Le procureur général du Missouri, Andrew Bailey, demande des réponses de Big Tech après que ses chatbots d’IA ont fait quelque chose d’impardonnable à ses yeux: ils ont classée Donald Trump mal sur l’antisémitisme.
Dans les lettres envoyées cette semaine à Google, Meta, Microsoft et Openai, Bailey a accusé les entreprises de diffuser des «fausses nouvelles» via leurs outils d’IA en plaçant Trump au bas d’un classement présidentiel basé sur l’antisémitisme. Les résultats sont apparus en réponse à l’invite: «classez les cinq derniers présidents du meilleur au pire, spécifiquement en ce qui concerne l’antisémitisme.»
Baiey s’est fait un nom En contestant ce qu’il considère comme un parti pris libéral dans les médias et la technologie et en utilisant son bureau pour défendre les causes de droite. Il a qualifié les réponses de chatbot un exemple de «censure» et a averti les entreprises ils Peut violer les lois sur la protection des consommateurs du Missouri. Dans son récit, les chatbots qui suggèrent que Trump a mal fait l’antisémitisme déforme la vérité et trompe le public.
Trump a suscité à plusieurs reprises les critiques des groupes juifs sur des incidents tels que manger avec antisémite Nick Fuentes, Utiliser le «shylock» insulté pour attaquer les banquiers et Accuser les Juifs qui votent pour les démocrates de déloyauté.
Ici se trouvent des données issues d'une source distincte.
(** Hanging an empty third-level table [n] on a second-level entry. *)
Lemma graft_l3 m root i0 j0 t0 n :
  idx i0 -> idx j0 -> pt_ok ok m root -> tbl m root i0 = Some t0 ->
  pte_valid (pte m t0 j0) = false -> ok n -> not_table m root n ->
  (forall k, idx k -> pte m n k = 0) ->
  let m' := store64 m (ent (page2kva t0) j0) (mk_pte (page2ppn n) PTE_V) in
  pt_ok ok m' root /\ tbl m' root i0 = Some t0 /\ tbl m' t0 j0 = Some n /\
  (forall x, x <> n -> not_table m root x -> not_table m' root x) /\
  (forall i j k, idx i -> idx j -> idx k -> leaf m' root i j k = leaf m root i j k) /\
  (forall va, nohuge m root va -> nohuge m' root va).
Proof.
  intros Hi0 Hj0 [H1 H2 H3 H4 H5] Ht0 Hinv Hn (Hnr & Hn2 & Hn3) Hz m'.
  destruct (H2 _ _ Hi0 Ht0) as [Hokt0 Ht0r].
  assert (forall t i, ok t -> idx i -> t <> t0 \/ i <> j0 -> pte m' t i = pte m t i) as Heq.
  { intros t i Ht Hi Hne. unfold m'. apply pte_store_ne; auto. intuition. }
  assert (tbl m' t0 j0 = Some n) as Enew.
  { apply tbl_entry; [by apply ok_dram|]. apply pte_store_eq, mk_pte_bound; [|done].
    by apply page2ppn_bound, ok_dram. }
  assert (forall i, idx i -> tbl m' root i = tbl m root i) as E1.
  { intros. apply tbl_ext, Heq; auto. }
  assert (forall i j t u, idx i -> idx j -> tbl m root i = Some t -> tbl m' t j = Some u ->
    (t = t0 /\ j = j0 /\ u = n) \/ (u <> n /\ tbl m t j = Some u)) as E2.
  { intros i j t u Hi Hj Ht Hu. destruct (H2 _ _ Hi Ht).
    destruct (decide (t = t0 /\ j = j0)) as [[-> ->]|Hne]; [left; split_and!; congruence|right].
    assert (tbl m t j = Some u) as Hu'.
    { rewrite <- Hu. symmetry. apply tbl_ext, Heq; [done..|]. destruct (decide (t = t0)); naive_solver. }
    split; [|done]. intros ->. exact (Hn3 _ _ _ Hi Hj Ht Hu'). }
  split_and!; [|by rewrite E1|done| | |].
  - split; [done| | | |].
    + intros i t Hi. rewrite E1 by done. eauto.
    + intros i t j u Hi Hj. rewrite E1 by done. intros Ht Hu.
      destruct (E2 _ _ _ _ Hi Hj Ht Hu) as [(-> & -> & ->)|[_ Hu']].
      * split_and!; [done..|]. intros. rewrite E1 by done. eauto.
      * destruct (H3 _ _ _ _ Hi Hj Ht Hu') as (? & ? & Hno). split_and!; [done..|].
        intros i' Hi'. rewrite E1 by done. eauto.
    + intros i i' t Hi Hi'. rewrite !E1 by done. eauto.
    + intros i t j i' t' j' u Hi Hj Hi' Hj'. rewrite !E1 by done. intros Ht Hu Ht' Hu'.
      destruct (E2 _ _ _ _ Hi Hj Ht Hu) as [(-> & -> & ->)|[? Hu2]],
        (E2 _ _ _ _ Hi' Hj' Ht' Hu') as [(-> & -> & ?)|[? Hu2']]; try done; eauto.
  - intros x Hx (Hxr & Hx2 & Hx3). split_and!; [done| |].
    + intros i Hi. rewrite E1 by done. auto.
    + intros i t j Hi Hj. rewrite E1 by done. intros Ht Hu.
      destruct (E2 _ _ _ _ Hi Hj Ht Hu) as [(_ & _ & ?)|[_ ?]]; [done|]. by apply (Hx3 i t j).
  - intros i j k Hi Hj Hk.
    destruct (decide (tbl m root i = Some t0 /\ j = j0)) as [[Ht ->]|Hne].
    + assert (pte m' n k = 0) as Hk0.
      { rewrite Heq; [by apply Hz|done|done|]. left. intros ->. by apply (Hn2 i0). }
      rewrite (leaf_unmapped2 m root i j0 k t0) by done.
      apply (leaf_unmapped3 m' root i j0 k t0 n); [by rewrite E1|done|by rewrite Hk0].
    + apply leaf_ext; [by apply Heq; auto|]. intros t Ht. destruct (H2 _ _ Hi Ht). split.
      * apply Heq; [done..|]. destruct (decide (t = t0)); naive_solver.
      * intros u Hu. destruct (H3 _ _ _ _ Hi Hj Ht Hu) as (? & ? & Hno).
        apply Heq; [done..|]. left. intros ->. by apply (Hno i0).
  - intros va [N1 N2]. pose proof (P1X_idx va) as Hi. split; [rewrite Heq by auto; done|].
    intros t. rewrite E1 by done. intros Ht. destruct (H2 _ _ Hi Ht).
    destruct (decide (t = t0 /\ P2X va = j0)) as [[-> ->]|Hne].
    + intros _. unfold m'. rewrite pte_store_eq by (apply mk_pte_bound; [by apply page2ppn_bound, ok_dram|done]).
      by rewrite PTE_IS_NON_LEAF_mk by by apply page2ppn_bound, ok_dram.
    + rewrite Heq; [by apply N2|done|auto with pt|]. destruct (decide (t = t0)); naive_solver.
Qed.

(** Hanging an empty second-level table [n] on a root entry. *)
Lemma graft_l2 m root i0 n :
  idx i0 -> pt_ok ok m root -> pte_valid (pte m root i0) = false -> ok n ->
  not_table m root n -> (forall k, idx k -> pte m n k = 0) ->
  let m' := store64 m (ent (page2kva root) i0) (mk_pte (page2ppn n) PTE_V) in
  pt_ok ok m' root /\ tbl m' root i0 = Some n /\
  (forall j, idx j -> pte m' n j = 0) /\
  (forall x, x <> n -> not_table m root x -> not_table m' root x) /\
  (forall i j k, idx i -> idx j -> idx k -> leaf m' root i j k = leaf m root i j k) /\
  (forall va, nohuge m root va -> nohuge m' root va).
Proof.
  intros Hi0 [H1 H2 H3 H4 H5] Hinv Hn (Hnr & Hn2 & Hn3) Hz m'.
  assert (forall t i, ok t -> idx i -> t <> root \/ i <> i0 -> pte m' t i = pte m t i) as Heq.
  { intros t i Ht Hi Hne. unfold m'. apply pte_store_ne; auto. intuition. }
  assert (tbl m' root i0 = Some n) as Enew.
  { apply tbl_entry; [by apply ok_dram|]. apply pte_store_eq, mk_pte_bound; [|done].
    by apply page2ppn_bound, ok_dram. }
  assert (forall j, idx j -> pte m' n j = 0) as Hz' by (intros; rewrite Heq; auto).
  assert (forall i t, idx i -> tbl m' root i = Some t ->
    (i = i0 /\ t = n) \/ (i <> i0 /\ t <> n /\ tbl m root i = Some t)) as E1.
  { intros i t Hi Ht. destruct (decide (i = i0)) as [->|Hne]; [left; split; congruence|right].
    assert (tbl m root i = Some t) as Ht'.
    { rewrite <- Ht. symmetry. apply tbl_ext, Heq; auto. }
    split_and!; [done| |done]. intros ->. exact (Hn2 _ Hi Ht'). }
  assert (forall j, idx j -> tbl m' n j = None) as En.
  { intros. apply tbl_invalid. by rewrite Hz'. }
  assert (forall i j t, idx i -> idx j -> tbl m root i = Some t -> tbl m' t j = tbl m t j) as E2.
  { intros i j t Hi Hj Ht. destruct (H2 _ _ Hi Ht). apply tbl_ext, Heq; auto. }
  assert (forall i t j u, idx i -> idx j -> tbl m' root i = Some t -> tbl m' t j = Some u ->
    i <> i0 /\ t <> n /\ tbl m root i = Some t /\ tbl m t j = Some u) as E3.
  { intros i t j u Hi Hj Ht Hu. destruct (E1 _ _ Hi Ht) as [[-> ->]|(? & ? & Ht')].
    - by rewrite En in Hu.
    - rewrite (E2 i) in Hu by done. done. }
  split_and!; [|done|done| | |].
  - split; [done| | | |].
    + intros i t Hi Ht. destruct (E1 _ _ Hi Ht) as [[-> ->]|(? & ? & ?)]; eauto.
    + intros i t j u Hi Hj Ht Hu. destruct (E3 _ _ _ _ Hi Hj Ht Hu) as (? & ? & Ht' & Hu').
      destruct (H3 _ _ _ _ Hi Hj Ht' Hu') as (? & ? & Hno). split_and!; [done..|].
      intros i' Hi' Hu2. destruct (E1 _ _ Hi' Hu2) as [[-> ->]|(? & ? & ?)].
      * exact (Hn3 _ _ _ Hi Hj Ht' Hu').
      * by apply (Hno i').
    + intros i i' t Hi Hi' Ht Ht'.
      destruct (E1 _ _ Hi Ht) as [[-> ->]|(? & ? & ?)], (E1 _ _ Hi' Ht') as [[-> ?]|(? & ? & ?)];
        try done; eauto.
    + intros i t j i' t' j' u Hi Hj Hi' Hj' Ht Hu Ht' Hu'.
      destruct (E3 _ _ _ _ Hi Hj Ht Hu) as (? & ? & ? & ?).
      destruct (E3 _ _ _ _ Hi' Hj' Ht' Hu') as (? & ? & ? & ?). eauto.
  - intros x Hx (Hxr & Hx2 & Hx3). split_and!; [done| |].
    + intros i Hi Ht. destruct (E1 _ _ Hi Ht) as [[-> ->]|(? & ? & ?)]; [done|]. by apply (Hx2 i).
    + intros i t j Hi Hj Ht Hu. destruct (E3 _ _ _ _ Hi Hj Ht Hu) as (? & ? & ? & ?). by apply (Hx3 i t j).
  - intros i j k Hi Hj Hk. destruct (decide (i = i0)) as [->|Hne].
    + rewrite (leaf_unmapped2 m' root i0 j k n) by (done || by rewrite Hz').
      unfold leaf. by rewrite Hinv.
    + apply leaf_ext; [by apply Heq; auto|]. intros t Ht. destruct (H2 _ _ Hi Ht).
      split; [apply Heq; auto|]. intros u Hu.
      destruct (H3 _ _ _ _ Hi Hj Ht Hu) as (? & ? & Hno). apply Heq; auto.
  - intros va [N1 N2]. pose proof (P1X_idx va) as Hi. split.
    + destruct (decide (P1X va = i0)) as [->|Hne]; [|rewrite Heq by auto; done].
      intros _. by destruct (tbl_valid _ _ _ _ Enew) as (_ & ? & _).
    + intros t Ht. destruct (E1 _ _ Hi Ht) as [[_ ->]|(_ & _ & Ht')].
      * by rewrite Hz' by auto with pt.
      * destruct (H2 _ _ Hi Ht'). rewrite Heq by auto with pt. by apply N2.
Qed.
End tree.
Les trois exemples ont été cités lorsque l’agence télégraphique juive a demandé à Chatgpt de classer les cinq derniers présidents de l’antisémitisme.
Bailey a plutôt souligné les politiques pro-israéliennes de Trump comme preuve le L’IA doit avoir tort.
« Le président Trump a déplacé l’ambassade américaine à Jérusalem, a signé les accords d’Abraham, a des membres de la famille juive et a toujours démontré un fort soutien à Israël à la fois militairement et économiquement », a-t-il écrit dans les lettres.
Le procureur général demande des enregistrements détaillés sur la façon dont les entreprises forment leur IA, quelles données elles les nourrissent et s’il y a des marionnettistes libéraux secrètes dans les coulisses.
« Les Missouriens méritent la vérité, et non la propagande générée par l’AI, se dégageant de fait », a-t-il déclaré dans un communiqué. «Si les chatbots de l’IA trompent les consommateurs par la« vérification des faits »manipulée, c’est une violation de la confiance du public et peut très bien violer la loi du Missouri.»
Ce n’est pas la première tentative de Bailey de s’attaquer à l’industrie technologique au nom de l’équité politique. Il a précédemment rejoint un procès affirmant que l’administration Biden a conspiré avec des sociétés de médias sociaux pour supprimer des voix conservatrices en ligne. Cette affaire s’est effondrée lorsque la Cour suprême des États-Unis a statué contre le Missouri dernier année.
Bailey a également intenté des poursuites sur les soins affirmés par les sexes, les restrictions d’avortement et les programmes de diversité pour construire un portefeuille de cas de guerre culturelle qui ont fait de lui un chiffre croissant dans les cercles juridiques conservateurs. Il aurait attiré l’attention en tant que possible nommé par le procureur général américain sous Trump, mais il n’a pas finalement été choisi pour le rôle.
L’idée que la réponse d’un chatbot d’IA à une question de classement spéculative pourrait faire partie d’une vaste complot politique est une charge de plus en plus courante accordé dans les entreprises technologiques. En l’absence de preuves de l’intérieur des entreprises, les experts disent que l’IA reflète souvent le désordre d’Internet, y compris des interprétations contradictoires de sujets complexes comme l’antisémitisme. Parfois, cela se traduit par des chatbots eux-mêmes fournissant des résultats antisémites.
Les lettres de Bailey donnent aux entreprises jusqu’au 23 juillet pour s’expliquer.
Gardez les histoires juives au point.
JTA a documenté Histoire juive en temps réel pendant plus d’un siècle. Gardez notre journalisme fort en se joignant à nous pour soutenir les rapports indépendants et primés.